→ **Aim of the exercise**: Pull out each line of the data that includes the word "logic".

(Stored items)
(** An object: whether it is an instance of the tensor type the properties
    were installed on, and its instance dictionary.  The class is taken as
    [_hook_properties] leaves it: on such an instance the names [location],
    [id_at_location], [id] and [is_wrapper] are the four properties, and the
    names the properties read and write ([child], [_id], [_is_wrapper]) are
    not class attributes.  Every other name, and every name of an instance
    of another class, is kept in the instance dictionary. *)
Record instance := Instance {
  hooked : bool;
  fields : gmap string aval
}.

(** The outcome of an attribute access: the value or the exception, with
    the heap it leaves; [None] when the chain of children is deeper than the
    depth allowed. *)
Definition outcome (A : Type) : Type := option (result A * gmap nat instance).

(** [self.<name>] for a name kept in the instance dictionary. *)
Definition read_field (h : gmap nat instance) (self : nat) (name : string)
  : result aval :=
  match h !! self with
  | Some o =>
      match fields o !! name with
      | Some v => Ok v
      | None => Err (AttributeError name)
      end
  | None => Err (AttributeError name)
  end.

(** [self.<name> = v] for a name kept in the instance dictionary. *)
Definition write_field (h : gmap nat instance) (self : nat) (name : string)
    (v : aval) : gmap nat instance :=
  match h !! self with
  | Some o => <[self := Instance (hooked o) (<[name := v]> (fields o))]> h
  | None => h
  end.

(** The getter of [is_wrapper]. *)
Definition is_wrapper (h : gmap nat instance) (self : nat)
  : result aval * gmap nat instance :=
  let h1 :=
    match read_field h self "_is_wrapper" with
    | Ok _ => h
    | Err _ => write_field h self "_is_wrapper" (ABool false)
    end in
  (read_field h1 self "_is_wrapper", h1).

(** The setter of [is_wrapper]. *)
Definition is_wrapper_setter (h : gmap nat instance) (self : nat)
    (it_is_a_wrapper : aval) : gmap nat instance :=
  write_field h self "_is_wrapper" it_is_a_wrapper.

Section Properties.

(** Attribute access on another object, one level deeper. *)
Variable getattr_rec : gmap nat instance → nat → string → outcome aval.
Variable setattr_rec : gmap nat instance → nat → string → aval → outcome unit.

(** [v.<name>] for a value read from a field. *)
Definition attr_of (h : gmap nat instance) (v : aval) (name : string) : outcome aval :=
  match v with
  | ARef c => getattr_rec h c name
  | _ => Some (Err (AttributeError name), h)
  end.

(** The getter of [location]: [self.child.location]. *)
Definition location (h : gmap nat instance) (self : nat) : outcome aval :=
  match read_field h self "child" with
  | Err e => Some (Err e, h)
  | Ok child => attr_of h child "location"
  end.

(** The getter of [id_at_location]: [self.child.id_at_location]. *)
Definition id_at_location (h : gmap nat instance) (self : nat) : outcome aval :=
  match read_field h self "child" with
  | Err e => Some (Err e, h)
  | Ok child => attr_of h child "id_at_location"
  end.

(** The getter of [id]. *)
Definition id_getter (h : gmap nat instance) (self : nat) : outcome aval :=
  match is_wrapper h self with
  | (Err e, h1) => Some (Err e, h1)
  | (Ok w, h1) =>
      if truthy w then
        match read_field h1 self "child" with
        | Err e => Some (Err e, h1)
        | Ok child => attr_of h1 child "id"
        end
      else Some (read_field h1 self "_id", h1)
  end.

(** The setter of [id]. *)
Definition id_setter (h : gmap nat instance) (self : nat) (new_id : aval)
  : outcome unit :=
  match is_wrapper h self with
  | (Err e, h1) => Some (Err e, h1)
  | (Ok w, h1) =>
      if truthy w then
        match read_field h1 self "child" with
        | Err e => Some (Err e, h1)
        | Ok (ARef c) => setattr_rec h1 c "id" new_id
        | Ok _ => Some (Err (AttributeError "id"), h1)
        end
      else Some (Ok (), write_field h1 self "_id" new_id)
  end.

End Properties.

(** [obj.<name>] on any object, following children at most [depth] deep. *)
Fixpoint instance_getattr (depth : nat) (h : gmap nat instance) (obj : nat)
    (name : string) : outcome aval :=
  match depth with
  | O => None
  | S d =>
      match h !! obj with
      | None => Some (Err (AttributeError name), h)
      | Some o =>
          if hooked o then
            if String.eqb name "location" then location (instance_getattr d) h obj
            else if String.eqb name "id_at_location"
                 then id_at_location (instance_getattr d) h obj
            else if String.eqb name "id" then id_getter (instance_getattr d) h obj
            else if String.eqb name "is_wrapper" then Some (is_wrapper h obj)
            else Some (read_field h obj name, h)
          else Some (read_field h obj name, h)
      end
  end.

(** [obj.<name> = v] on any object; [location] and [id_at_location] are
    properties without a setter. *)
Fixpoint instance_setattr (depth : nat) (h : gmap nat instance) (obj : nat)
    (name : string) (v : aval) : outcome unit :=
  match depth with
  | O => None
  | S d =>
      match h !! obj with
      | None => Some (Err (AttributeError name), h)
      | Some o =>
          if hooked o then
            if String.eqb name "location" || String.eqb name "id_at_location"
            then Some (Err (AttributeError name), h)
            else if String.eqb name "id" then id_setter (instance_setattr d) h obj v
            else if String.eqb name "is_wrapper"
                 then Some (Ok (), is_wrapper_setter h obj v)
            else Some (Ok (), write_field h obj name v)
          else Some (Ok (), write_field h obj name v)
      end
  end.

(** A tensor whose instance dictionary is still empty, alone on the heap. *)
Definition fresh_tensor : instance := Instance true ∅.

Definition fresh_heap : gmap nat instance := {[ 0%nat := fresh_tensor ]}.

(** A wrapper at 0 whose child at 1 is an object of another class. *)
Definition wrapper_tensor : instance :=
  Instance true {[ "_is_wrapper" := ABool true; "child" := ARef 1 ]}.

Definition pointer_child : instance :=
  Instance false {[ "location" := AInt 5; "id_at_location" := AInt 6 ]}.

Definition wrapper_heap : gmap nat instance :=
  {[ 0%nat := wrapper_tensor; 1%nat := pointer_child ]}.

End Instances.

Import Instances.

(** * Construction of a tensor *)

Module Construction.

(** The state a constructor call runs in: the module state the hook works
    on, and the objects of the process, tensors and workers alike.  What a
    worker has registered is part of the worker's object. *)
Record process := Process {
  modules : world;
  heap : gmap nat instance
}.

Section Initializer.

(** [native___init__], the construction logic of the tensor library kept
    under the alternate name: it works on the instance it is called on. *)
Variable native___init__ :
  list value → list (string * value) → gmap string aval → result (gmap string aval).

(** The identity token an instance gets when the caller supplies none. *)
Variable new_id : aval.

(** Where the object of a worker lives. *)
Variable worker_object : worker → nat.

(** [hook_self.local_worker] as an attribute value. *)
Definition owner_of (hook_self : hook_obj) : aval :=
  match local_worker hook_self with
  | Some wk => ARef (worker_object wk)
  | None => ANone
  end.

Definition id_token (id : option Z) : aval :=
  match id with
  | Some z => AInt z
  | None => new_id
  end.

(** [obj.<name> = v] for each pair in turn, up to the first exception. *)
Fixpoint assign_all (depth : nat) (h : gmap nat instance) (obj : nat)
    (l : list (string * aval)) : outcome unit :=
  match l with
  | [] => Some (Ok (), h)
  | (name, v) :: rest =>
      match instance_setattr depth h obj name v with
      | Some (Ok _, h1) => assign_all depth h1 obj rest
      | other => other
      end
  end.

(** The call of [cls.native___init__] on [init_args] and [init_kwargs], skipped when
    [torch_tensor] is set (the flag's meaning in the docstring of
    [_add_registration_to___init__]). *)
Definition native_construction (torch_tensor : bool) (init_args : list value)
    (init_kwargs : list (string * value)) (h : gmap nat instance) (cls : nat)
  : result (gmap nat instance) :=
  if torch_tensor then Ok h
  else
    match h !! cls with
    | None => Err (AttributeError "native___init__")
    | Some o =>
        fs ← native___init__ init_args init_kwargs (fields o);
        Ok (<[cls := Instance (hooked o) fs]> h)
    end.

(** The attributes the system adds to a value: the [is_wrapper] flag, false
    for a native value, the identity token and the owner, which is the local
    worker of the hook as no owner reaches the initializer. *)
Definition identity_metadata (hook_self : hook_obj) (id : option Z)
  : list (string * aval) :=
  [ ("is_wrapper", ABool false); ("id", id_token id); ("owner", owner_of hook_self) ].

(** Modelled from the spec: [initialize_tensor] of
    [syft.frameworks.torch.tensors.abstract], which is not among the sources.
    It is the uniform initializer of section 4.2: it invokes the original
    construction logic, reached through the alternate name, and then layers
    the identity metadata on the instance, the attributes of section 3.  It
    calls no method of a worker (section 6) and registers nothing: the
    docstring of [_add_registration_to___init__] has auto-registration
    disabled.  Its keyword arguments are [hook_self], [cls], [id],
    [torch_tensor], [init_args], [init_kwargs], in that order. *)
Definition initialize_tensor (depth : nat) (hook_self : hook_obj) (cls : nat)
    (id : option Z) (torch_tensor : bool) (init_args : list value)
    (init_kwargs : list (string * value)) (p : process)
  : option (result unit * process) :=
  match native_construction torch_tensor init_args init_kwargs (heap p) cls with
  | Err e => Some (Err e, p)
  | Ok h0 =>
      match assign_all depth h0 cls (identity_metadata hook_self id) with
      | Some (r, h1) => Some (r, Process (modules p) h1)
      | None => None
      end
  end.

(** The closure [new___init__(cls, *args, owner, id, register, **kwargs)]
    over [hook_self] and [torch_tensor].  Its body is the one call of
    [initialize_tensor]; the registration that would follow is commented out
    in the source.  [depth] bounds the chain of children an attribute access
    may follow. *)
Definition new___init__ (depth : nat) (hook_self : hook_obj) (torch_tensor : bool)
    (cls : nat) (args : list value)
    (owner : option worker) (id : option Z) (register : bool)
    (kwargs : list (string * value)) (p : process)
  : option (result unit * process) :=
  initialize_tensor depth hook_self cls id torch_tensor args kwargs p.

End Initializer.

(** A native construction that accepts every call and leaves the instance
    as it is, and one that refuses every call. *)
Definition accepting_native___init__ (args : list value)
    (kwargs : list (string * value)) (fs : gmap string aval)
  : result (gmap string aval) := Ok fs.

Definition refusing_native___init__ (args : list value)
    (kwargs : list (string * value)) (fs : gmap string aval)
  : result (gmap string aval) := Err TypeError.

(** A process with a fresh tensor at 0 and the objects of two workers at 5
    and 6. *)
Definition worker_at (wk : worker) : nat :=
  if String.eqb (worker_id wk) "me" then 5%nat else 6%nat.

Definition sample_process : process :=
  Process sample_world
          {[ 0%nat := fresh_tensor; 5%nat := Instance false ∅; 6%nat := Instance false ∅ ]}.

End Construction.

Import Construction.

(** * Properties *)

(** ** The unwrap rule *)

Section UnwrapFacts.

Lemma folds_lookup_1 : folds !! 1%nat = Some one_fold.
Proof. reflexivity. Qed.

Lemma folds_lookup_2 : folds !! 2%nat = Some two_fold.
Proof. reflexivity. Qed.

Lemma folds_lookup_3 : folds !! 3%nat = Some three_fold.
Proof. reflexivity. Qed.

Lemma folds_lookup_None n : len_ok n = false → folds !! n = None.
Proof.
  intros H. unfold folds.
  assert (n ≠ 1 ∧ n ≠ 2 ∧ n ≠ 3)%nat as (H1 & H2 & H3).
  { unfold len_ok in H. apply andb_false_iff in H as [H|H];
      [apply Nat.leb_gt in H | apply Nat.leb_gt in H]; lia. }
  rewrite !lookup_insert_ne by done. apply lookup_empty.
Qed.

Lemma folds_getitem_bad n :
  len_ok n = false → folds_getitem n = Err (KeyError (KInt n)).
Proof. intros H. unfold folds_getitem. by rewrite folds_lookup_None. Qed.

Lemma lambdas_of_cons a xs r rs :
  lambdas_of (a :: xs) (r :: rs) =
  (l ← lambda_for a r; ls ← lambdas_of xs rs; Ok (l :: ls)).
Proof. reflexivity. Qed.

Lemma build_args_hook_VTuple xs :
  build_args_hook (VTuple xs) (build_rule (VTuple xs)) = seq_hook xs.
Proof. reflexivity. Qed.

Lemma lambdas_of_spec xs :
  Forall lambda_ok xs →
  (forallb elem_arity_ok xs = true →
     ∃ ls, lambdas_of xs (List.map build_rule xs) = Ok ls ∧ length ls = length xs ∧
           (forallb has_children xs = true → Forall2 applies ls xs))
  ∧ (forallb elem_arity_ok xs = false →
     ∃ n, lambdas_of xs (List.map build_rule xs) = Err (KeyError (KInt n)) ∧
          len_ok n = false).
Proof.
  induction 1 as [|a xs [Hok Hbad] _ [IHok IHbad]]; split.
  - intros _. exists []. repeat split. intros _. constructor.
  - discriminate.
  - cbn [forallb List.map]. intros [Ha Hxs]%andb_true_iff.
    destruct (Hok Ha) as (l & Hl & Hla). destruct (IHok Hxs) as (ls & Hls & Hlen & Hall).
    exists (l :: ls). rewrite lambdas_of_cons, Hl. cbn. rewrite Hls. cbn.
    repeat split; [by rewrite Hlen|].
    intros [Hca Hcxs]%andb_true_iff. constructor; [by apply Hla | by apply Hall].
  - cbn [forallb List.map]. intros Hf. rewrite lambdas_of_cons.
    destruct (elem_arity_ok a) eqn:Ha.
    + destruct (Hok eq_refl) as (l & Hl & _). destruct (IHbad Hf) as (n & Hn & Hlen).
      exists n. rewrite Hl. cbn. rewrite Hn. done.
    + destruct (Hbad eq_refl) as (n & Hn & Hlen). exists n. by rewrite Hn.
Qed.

==

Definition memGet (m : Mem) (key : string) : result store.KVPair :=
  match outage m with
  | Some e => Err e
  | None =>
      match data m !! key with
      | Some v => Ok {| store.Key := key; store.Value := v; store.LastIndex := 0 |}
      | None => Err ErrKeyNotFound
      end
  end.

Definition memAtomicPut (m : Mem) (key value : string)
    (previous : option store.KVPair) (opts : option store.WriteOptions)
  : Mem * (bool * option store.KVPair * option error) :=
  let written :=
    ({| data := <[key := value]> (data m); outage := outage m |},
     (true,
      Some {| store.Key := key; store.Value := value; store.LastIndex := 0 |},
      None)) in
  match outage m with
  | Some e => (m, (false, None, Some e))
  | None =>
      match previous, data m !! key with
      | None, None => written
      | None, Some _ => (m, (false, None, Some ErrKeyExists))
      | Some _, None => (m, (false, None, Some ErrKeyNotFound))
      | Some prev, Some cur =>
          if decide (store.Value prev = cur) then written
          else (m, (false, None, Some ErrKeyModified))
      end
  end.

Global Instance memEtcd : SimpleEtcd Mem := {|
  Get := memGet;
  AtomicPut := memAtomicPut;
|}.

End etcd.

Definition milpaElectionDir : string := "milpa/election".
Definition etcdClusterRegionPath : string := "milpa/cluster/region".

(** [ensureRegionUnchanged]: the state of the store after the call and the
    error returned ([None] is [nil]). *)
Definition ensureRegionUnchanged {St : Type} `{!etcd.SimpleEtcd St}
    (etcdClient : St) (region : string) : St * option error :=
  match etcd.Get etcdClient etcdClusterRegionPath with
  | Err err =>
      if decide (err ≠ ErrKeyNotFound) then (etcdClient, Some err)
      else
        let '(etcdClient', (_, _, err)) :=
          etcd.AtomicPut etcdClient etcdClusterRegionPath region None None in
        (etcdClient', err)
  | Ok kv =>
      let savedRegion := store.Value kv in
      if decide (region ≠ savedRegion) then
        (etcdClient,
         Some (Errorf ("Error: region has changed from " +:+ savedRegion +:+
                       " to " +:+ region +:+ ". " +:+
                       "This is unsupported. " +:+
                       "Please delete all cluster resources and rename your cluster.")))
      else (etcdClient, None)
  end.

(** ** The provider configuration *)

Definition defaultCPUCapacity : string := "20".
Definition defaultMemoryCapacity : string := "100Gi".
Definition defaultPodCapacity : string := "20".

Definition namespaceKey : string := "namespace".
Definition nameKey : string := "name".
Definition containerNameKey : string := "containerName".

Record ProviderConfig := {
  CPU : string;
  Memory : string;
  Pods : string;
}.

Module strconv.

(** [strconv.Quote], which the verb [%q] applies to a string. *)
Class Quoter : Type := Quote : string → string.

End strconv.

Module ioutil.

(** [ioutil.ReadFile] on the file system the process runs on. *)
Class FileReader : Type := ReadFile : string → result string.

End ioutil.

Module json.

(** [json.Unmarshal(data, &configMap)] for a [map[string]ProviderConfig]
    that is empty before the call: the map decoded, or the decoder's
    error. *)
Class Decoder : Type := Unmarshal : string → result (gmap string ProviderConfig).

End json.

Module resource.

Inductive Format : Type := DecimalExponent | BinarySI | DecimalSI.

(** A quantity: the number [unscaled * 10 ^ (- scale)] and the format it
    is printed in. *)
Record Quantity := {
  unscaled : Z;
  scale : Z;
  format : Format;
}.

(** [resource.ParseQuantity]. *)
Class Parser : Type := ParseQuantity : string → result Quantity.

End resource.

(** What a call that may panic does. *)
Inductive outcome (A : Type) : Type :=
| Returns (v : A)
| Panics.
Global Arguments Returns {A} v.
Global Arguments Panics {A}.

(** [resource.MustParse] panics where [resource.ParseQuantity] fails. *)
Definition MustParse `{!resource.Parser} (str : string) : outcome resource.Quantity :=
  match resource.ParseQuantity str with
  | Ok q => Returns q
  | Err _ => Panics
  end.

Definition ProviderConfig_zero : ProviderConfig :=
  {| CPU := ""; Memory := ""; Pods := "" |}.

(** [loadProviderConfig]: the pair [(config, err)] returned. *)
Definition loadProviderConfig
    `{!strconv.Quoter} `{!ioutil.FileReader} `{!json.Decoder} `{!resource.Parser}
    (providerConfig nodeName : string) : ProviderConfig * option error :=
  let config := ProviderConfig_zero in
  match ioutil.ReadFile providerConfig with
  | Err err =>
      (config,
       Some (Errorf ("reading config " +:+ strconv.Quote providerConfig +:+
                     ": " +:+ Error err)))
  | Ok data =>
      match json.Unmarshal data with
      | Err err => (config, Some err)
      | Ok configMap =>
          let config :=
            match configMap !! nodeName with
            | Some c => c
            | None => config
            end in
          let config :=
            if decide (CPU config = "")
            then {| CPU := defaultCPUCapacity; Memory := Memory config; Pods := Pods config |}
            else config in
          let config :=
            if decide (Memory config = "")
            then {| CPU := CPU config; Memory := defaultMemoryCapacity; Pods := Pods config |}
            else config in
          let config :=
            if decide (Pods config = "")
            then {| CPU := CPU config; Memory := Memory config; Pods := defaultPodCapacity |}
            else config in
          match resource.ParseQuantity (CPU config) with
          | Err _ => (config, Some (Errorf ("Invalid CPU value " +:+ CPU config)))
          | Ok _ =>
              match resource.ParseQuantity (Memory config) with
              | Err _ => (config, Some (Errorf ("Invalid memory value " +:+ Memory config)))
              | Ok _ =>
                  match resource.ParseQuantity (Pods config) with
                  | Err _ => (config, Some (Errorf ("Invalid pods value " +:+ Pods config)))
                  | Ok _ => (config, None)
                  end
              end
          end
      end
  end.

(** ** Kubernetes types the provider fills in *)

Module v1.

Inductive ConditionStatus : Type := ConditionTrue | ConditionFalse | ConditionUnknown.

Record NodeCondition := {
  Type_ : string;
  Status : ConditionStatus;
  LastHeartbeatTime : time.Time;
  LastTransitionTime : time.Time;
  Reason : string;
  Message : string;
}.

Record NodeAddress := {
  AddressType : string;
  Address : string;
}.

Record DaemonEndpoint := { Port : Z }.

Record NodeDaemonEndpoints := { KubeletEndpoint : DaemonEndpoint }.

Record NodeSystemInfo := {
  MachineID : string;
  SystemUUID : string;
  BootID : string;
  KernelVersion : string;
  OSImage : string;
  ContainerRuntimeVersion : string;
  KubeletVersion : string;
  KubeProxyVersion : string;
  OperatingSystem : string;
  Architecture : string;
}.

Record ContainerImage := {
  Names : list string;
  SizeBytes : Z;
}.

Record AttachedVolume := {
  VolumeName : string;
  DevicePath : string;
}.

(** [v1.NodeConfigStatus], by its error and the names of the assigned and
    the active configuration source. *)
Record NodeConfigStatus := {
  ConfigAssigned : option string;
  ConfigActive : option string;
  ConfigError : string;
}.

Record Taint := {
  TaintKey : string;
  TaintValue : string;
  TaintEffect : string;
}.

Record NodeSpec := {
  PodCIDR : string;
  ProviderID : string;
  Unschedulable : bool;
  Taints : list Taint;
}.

→ **Answer to the exercise**:
(** [native___init__], the construction logic of the tensor library kept
    construction logic, reached through the alternate name, and then layers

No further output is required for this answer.